On Thu, 6 Sep 2007, Deun wrote: [...]
The size of the bitmap seems crazy... So I've made a patch to fix this in bitmap.c by setting 1x1 size in case of stupid input instead of failing with BadAlloc. However, since it works fine on real windows, so I'm not sure about the behaviour that the function should have.

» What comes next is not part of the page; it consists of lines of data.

(* ===== verification/StreamingJson.v ===== *)
(** JSON that is still being written: [packages/ai/src/utils/json-parse.ts], and
    what its repair restores: texts whose strings hold raw control characters, or
    backslashes that are not doubled although no escape follows.

    [parse] of the partial-json library is a parameter: what it makes of a text,
    [None] where it throws. *)
From S2P Require Import Prelude JsBase Json JsonText JsText JsFloat JsonParse.

Definition backslash : Z := 0x5C.
Definition double_quote_unit : Z := 0x22.
Definition letter_u : Z := 0x75.

(** The characters of [VALID_JSON_ESCAPES]. *)
Definition valid_json_escape (c : Z) : bool := bool_decide (c ∈ [0x22; 0x5C; 0x2F; 0x62; 0x66; 0x6E; 0x72; 0x74; 0x75]).

Definition isControlCharacter (c : Z) : bool := (0 <=? c) && (c <=? 0x1F).

Definition escapeControlCharacter (c : Z) : jsstr :=
  if c =? 8 then [backslash; 0x62]
  else if c =? 12 then [backslash; 0x66]
  else if c =? 10 then [backslash; 0x6E]
  else if c =? 13 then [backslash; 0x72]
  else if c =? 9 then [backslash; 0x74]
  else [backslash; letter_u; 0x30; 0x30; hex_digit (c / 16); hex_digit (c mod 16)].

(** [/^[0-9a-fA-F]{4}$/], one digit. *)
Definition is_hex (c : Z) : bool := in_range 0x30 0x39 c || in_range 0x61 0x66 c || in_range 0x41 0x46 c.

(** The loop of [repairJson]. *)
Fixpoint repair (inString : bool) (json : jsstr) : jsstr :=
  match json with
  | [] => []
  | char :: rest =>
      if negb inString then char :: repair (char =? double_quote_unit) rest
      else if char =? double_quote_unit then char :: repair false rest
      else if char =? backslash then
        match rest with
        | [] => [backslash; backslash]
        | nextChar :: rest1 =>
            let other :=
              if valid_json_escape nextChar then backslash :: nextChar :: repair true rest1
              else backslash :: backslash :: repair true rest in
            if nextChar =? letter_u then
              match rest1 with
              | a :: b :: c :: d :: rest2 =>
                  if is_hex a && is_hex b && is_hex c && is_hex d then backslash :: letter_u :: a :: b :: c :: d :: repair true rest2
                  else other
              | _ => other
              end
            else other
        end
      else (if isControlCharacter char then escapeControlCharacter char else [char]) ++ repair true rest
  end.

Definition repairJson (json : jsstr) : jsstr := repair false json.

(** [None] where it throws. *)
Definition parseJsonWithRepair (text : jsstr) : option json :=
  match parse text with
  | Some v => Some v
  | None =>
      let repairedJson := repairJson text in
      if bool_decide (repairedJson = text) then None else parse repairedJson
  end.

Section Streaming.
Variable partialParse : jsstr -> option json.

(** [result ?? {}]. *)
Definition or_empty (v : json) : json := match v with JNull => JObj [] | _ => v end.

Definition parseStreamingJson (partialJson : jsstr) : json :=
  if forallb is_space partialJson then JObj []
  else
    match parseJsonWithRepair partialJson with
    | Some v => v
    | None =>
        match partialParse partialJson with
        | Some result => or_empty result
        | None =>
            match partialParse (repairJson partialJson) with
            | Some result => or_empty result
            | None => JObj []
            end
        end
    end.

Lemma parseStreamingJson_empty : parseStreamingJson [] = JObj [].
Proof. done. Qed.

Lemma parseStreamingJson_json text v : parse text = Some v -> forallb is_space text = false -> parseStreamingJson text = v.
Proof. intros H Hs. unfold parseStreamingJson, parseJsonWithRepair. by rewrite Hs, H. Qed.
End Streaming.

(** A way to write the content of a string between its quotes. *)
Inductive sloppy : jsstr -> jsstr -> Prop :=
| sloppy_nil : sloppy [] []
| sloppy_raw u s t : u <> double_quote_unit -> u <> backslash -> sloppy s t -> sloppy (u :: s) (u :: t)
| sloppy_quote s t : sloppy s t -> sloppy (double_quote_unit :: s) (backslash :: double_quote_unit :: t)
| sloppy_double s t : sloppy s t -> sloppy (backslash :: s) (backslash :: backslash :: t)
| sloppy_single c s t : valid_json_escape c = false -> sloppy s (c :: t) -> sloppy (backslash :: s) (backslash :: c :: t).

(** The text of a value whose strings are written by [w]. *)
Fixpoint json_text (w : jsstr -> jsstr) (v : json) : jsstr :=
  match v with
  | JNull => js "null"
  | JBool b => if b then js "true" else js "false"
  | JNum n => if isFinite n then number_text n else js "null"
  | JStr s => w s
  | JArr l => items_text 0x5B 0x5D (json_text w <$> l)
  | JObj o => items_text 0x7B 0x7D ((fun kv => w (fst kv) ++ 0x3A :: json_text w (snd kv)) <$> o)
  end.

(** Every string of [v] is UTF-16, and [w] writes it between quotes in such a way. *)
Inductive written (w : jsstr -> jsstr) : json -> Prop :=
| written_null : written w JNull
| written_bool b : written w (JBool b)
| written_num n : written w (JNum n)
| written_str s : written_string w s -> written w (JStr s)
| written_arr l : Forall (written w) l -> written w (JArr l)
| written_obj o : Forall (fun kv => written_string w (fst kv)) o -> Forall (fun kv => written w (snd kv)) o -> written w (JObj o)
with written_string (w : jsstr -> jsstr) : jsstr -> Prop :=
| written_string_ s t : str_wf s -> is_well_formed s = true -> sloppy s t -> w s = double_quote_unit :: t ++ [double_quote_unit] -> written_string w s.

(** What becomes of one unit. *)
Definition quoted_unit (u : Z) : jsstr :=
  if u =? double_quote_unit then [backslash; double_quote_unit]
  else if u =? backslash then [backslash; backslash]
  else if isControlCharacter u then escapeControlCharacter u
  else [u].

Lemma quote_unit_plain u : unit_ok u -> is_high u = false -> is_low u = false -> quote_unit u = quoted_unit u.
Proof.
  intros [Hu _] Hh Hl. unfold quote_unit, quoted_unit, isControlCharacter, escapeControlCharacter, double_quote_unit, backslash. rewrite Hh, Hl, !orb_false_r.
  destruct (Z.eqb_spec u 0x22); [done|]. destruct (Z.eqb_spec u 0x5C); [done|]. destruct (Z.leb_spec 0 u); [cbn [andb]|lia].
  destruct (Z.ltb_spec u 0x20), (Z.leb_spec u 0x1F); try lia.
  - destruct (Z.eqb_spec u 8), (Z.eqb_spec u 9), (Z.eqb_spec u 10), (Z.eqb_spec u 12), (Z.eqb_spec u 13); try lia; try done.
    unfold unicode_escape, letter_u. rewrite (Z.div_small u 4096), (Z.div_small u 256), (Z.mod_small (u / 16)) by first [lia|split; [apply Z.div_pos; lia|apply Z.div_lt_upper_bound; lia]]. done.
  - destruct (Z.eqb_spec u 8), (Z.eqb_spec u 9), (Z.eqb_spec u 10), (Z.eqb_spec u 12), (Z.eqb_spec u 13); try lia; done.
Qed.

Lemma surrogate_unit u : is_high u = true \/ is_low u = true -> quoted_unit u = [u].
Proof.
  intros H. assert (0xD800 <= u) as Hu by (unfold is_high, is_low in H; destruct H; bool_lia). unfold quoted_unit, isControlCharacter, double_quote_unit, backslash.
  by rewrite !(proj2 (Z.eqb_neq u _)), (proj2 (Z.leb_gt u 0x1F)), andb_false_r by lia.
Qed.

Lemma quote_body_units s : str_wf s -> is_well_formed s = true -> quote_body s = concat (quoted_unit <$> s).
Proof.
  remember (length s) as n eqn:Hn. revert s Hn. induction (lt_wf n) as [n _ IH]. intros [|u s] -> Hs Hw; [done|]. apply Forall_cons in Hs as [Hu Hs].
  rewrite is_well_formed_cons in Hw. cbn [quote_body]. destruct (is_high u) eqn:Hh.
  - destruct s as [|l s]; [done|]. apply andb_true_iff in Hw as [Hl Hw]. rewrite Hl. cbn [andb fmap list_fmap concat]. apply Forall_cons in Hs as [_ Hs].
    rewrite !surrogate_unit by auto. rewrite (IH (length s)); [done|cbn; lia|done..].
  - apply andb_true_iff in Hw as [Hl Hw]. apply negb_true_iff in Hl. cbn [andb fmap list_fmap concat]. rewrite <- quote_unit_plain by done.
    destruct s as [|l s]; [by rewrite app_nil_r|]. f_equal. apply (IH (length (l :: s))); [cbn; lia|done..].
Qed.

(** * Inside a string *)

Lemma repair_escape c k : valid_json_escape c = true -> c <> letter_u -> repair true (backslash :: c :: k) = backslash :: c :: repair true k.
Proof. intros Hv Hu. cbn [repair negb]. rewrite Hv, (proj2 (Z.eqb_neq c letter_u) Hu). done. Qed.

Lemma repair_string s t k : sloppy s t -> repair true (t ++ double_quote_unit :: k) = concat (quoted_unit <$> s) ++ double_quote_unit :: repair false k.
Proof.
  induction 1 as [|u s t Hq Hb _ IH|s t _ IH|s t _ IH|c s t Hc _ IH]; cbn [app fmap list_fmap concat].
  - done.
  - rewrite <- app_assoc, <- IH. cbn [repair negb]. unfold quoted_unit. rewrite !(proj2 (Z.eqb_neq u _)) by done. by destruct (isControlCharacter u).
  - rewrite repair_escape by done. by rewrite IH.
  - rewrite repair_escape by done. by rewrite IH.
  - cbn [app] in IH. rewrite <- app_assoc, <- IH. cbn [repair negb]. rewrite Hc. destruct (Z.eqb_spec c letter_u) as [->|Hu]; [done|]. done.
Qed.

(** * Outside *)

Lemma repair_plain t k : plain t -> repair false (t ++ k) = t ++ repair false k.
Proof.
  induction 1 as [|c t Hc _ IH]; [done|]. cbn. rewrite (proj2 (Z.eqb_neq c double_quote_unit)) by (unfold double_quote_unit; lia). by rewrite IH.
Qed.

Lemma js_plain (s : string) : forallb (fun c => 0x23 <=? c) (js s) = true -> plain (js s).
Proof. intros H. apply forallb_Forall in H. eapply Forall_impl; [exact H|]. intros c. apply Z.leb_le. Qed.

Section Values.
Variable w : jsstr -> jsstr.

Definition restores (text : jsstr) (target : jsstr) : Prop := forall k, repair false (text ++ k) = target ++ repair false k.

Lemma restores_plain t : plain t -> restores t t.
Proof. intros H k. by apply repair_plain. Qed.

Lemma restores_app a a' b b' : restores a a' -> restores b b' -> restores (a ++ b) (a' ++ b').
Proof. intros Ha Hb k. by rewrite <- app_assoc, Ha, Hb, app_assoc. Qed.

Lemma restores_cons c a a' : c <> double_quote_unit -> restores a a' -> restores (c :: a) (c :: a').
Proof. intros Hc Ha k. cbn. rewrite (proj2 (Z.eqb_neq c double_quote_unit) Hc). by rewrite Ha. Qed.

Lemma restores_string s : written_string w s -> restores (w s) (stringify_str s).
Proof.
  intros [s' t Hs Hw Hsl E] k. rewrite E. unfold stringify_str. cbn [app repair negb]. change (double_quote_unit =? double_quote_unit) with true.
  rewrite <- app_assoc. cbn [app]. rewrite (repair_string _ _ _ Hsl), (quote_body_units _ Hs Hw), <- app_assoc. done.
Qed.

Lemma restores_items open close l l' : open <> double_quote_unit -> close <> double_quote_unit -> Forall2 restores l l' -> restores (items_text open close l) (items_text open close l').
Proof.
  intros Ho Hc Hl. apply restores_cons; [done|]. assert (forall l l', Forall2 restores l l' -> restores (rest_text close l) (rest_text close l')) as Hr.
  { clear -Hc. induction 1 as [|t t' l l' Ht _ IH]; cbn; [apply restores_cons; [done|intros k; done]|]. apply restores_cons; [done|]. by apply restores_app. }
  destruct Hl as [|t t' l l' Ht Hl]; [apply restores_cons; [done|by intros k]|]. apply restores_app; [done|by apply Hr].
Qed.

Lemma restores_value v : written w v -> restores (json_text w v) (stringify v).
Proof.
  induction v as [|b|n|s|l IH|o IH] using json_ind; intros H; inversion H as [| | |? Hs|? Hl|? Hk Ho]; subst; cbn [json_text stringify].
  - by apply restores_plain, js_plain.
  - destruct b; by apply restores_plain, js_plain.
  - destruct (isFinite n); apply restores_plain; [apply number_text_plain|by apply js_plain].
  - by apply restores_string.
  - apply restores_items; [done..|]. apply Forall2_fmap_2, Forall_Forall2_diag. rewrite Forall_forall in IH, Hl |- *. intros v Hv. apply IH; [done|by apply Hl].
  - apply restores_items; [done..|]. apply Forall2_fmap_2, Forall_Forall2_diag. rewrite Forall_forall in IH, Hk, Ho |- *. intros kv Hkv. unfold member_text.
    apply restores_app; [by apply restores_string, Hk|]. apply restores_cons; [done|]. apply IH; [done|by apply Ho].
Qed.
End Values.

Seems like a good candidate for a conformance test. Call the API with the crazy values and see what comes out...
Hi list,
I experienced exactly the same problem with Solidworks 2007 http://appdb.winehq.org/appview.php?iVersionId=8983 with occasionnal big slowdowns caused by a 10000x10000x24bpp bitmap allocation. In this case it doesn't crashed, but allocate more than 1GB of swap.
I filed a bug :
denis.bonnenfant@diderot.org wrote:
I experienced exactly the same problem with Solidworks 2007 http://appdb.winehq.org/appview.php?iVersionId=8983 with occasionnal big slowdowns caused by a 10000x10000x24bpp bitmap allocation. In this case it doesn't crashed, but allocate more than 1GB of swap.
I filed a bug :
Well in the log at around line 3000 and 3072 I see the problem. A 10000 * 10000 24 bit bitmap seems quite a little excessive to me and it creates two of them. And it creates a third bitmap with a different y dimension but the rest is the same. Could be really an unitialized variable somehow. Now to find out who calls CreateCompatibleBitmap at that position! Could be the app itself so the question would be where did it get those parameters from. Other debug channels inside Wine could be +bitblt, +cursor, +icon, or one of the comdlg controls such as +imagelist.
Several calls to
trace:x11drv:X11DRV_SetWindowPos win 0x30274 window (0,0)-(10000,14) client (0,0)-(10000,14) style 5001000b
right after that look also suspicious.
Rolf Kalbermatter
On 12/09/2007, Rolf Kalbermatter r.kalbermatter@hccnet.nl wrote:
denis.bonnenfant@diderot.org wrote:
I experienced exactly the same problem with Solidworks 2007 http://appdb.winehq.org/appview.php?iVersionId=8983 with occasionnal big slowdowns caused by a 10000x10000x24bpp bitmap allocation. In this case it doesn't crashed, but allocate more than 1GB of swap.
I filed a bug :
Well in the log at around line 3000 and 3072 I see the problem. A 10000 * 10000 24 bit bitmap seems quite a little excessive to me and it creates two of them. And it creates a third bitmap with a different y dimension but the rest is the same. Could be really an unitialized variable somehow. Now to find out who calls CreateCompatibleBitmap at that position! Could be the app itself so the question would be where did it get those parameters from. Other debug channels inside Wine could be +bitblt, +cursor, +icon, or one of the comdlg controls such as +imagelist.
Several calls to
trace:x11drv:X11DRV_SetWindowPos win 0x30274 window (0,0)-(10000,14) client (0,0)-(10000,14) style 5001000b
right after that look also suspicious.
Hmm... because the size of the window on the X axis, I would suspect the bug lies in one of the API that is used by flicker-free drawing logic when rendering to a DC. The idiom is something like:
void FlickerFree(HWND window, HDC dc) { RECT client; HDC memoryDC; HBITMAP memoryBuffer, oldBitmap;
GetClientRect(window, &client);
/* Create a DC that has the same properties as the one we are drawing to... */ memoryDC = CreateCompatibleDC(dc);
/* Create a bitmap to contain the image data of what is being drawn... */ memoryBuffer = CreateCompatibleBitmap(dc, client.right-client.left, client.bottom-client.top); oldBitmap = SelectObject(memoryDC, memoryBuffer);
/* Do the drawing operations that may cause a flicker. */
/* Update the actual DC with the content of what we have just drawn... */ BitBlt(dc, client.left, client.top, client.right-client.left, client.bottom-client.top, memoryDC, client.left, client.top, SRCCOPY);
SelectObject(memoryDC, oldBitmap); DeleteObject(memoryBuffer); DeleteDC(memoryDC); }
trace:x11drv:X11DRV_CreateBitmap (0xed4) 2147483646x2147483646 1 bpp
If the problem is indeed flicker free logic as above, this looks as though it may be CW_DEFAULT x CW_DEFAULT, where CW_DEFAULT is a constant passed to CreateWindow (see the MSDN documentation) that tells Windows to pick a default width and/or height.
This leads me to suspect that a WM_PAINT message is processed before WM_SIZE or related messages, or (least likely) CW_DEFAULT is not handled properly.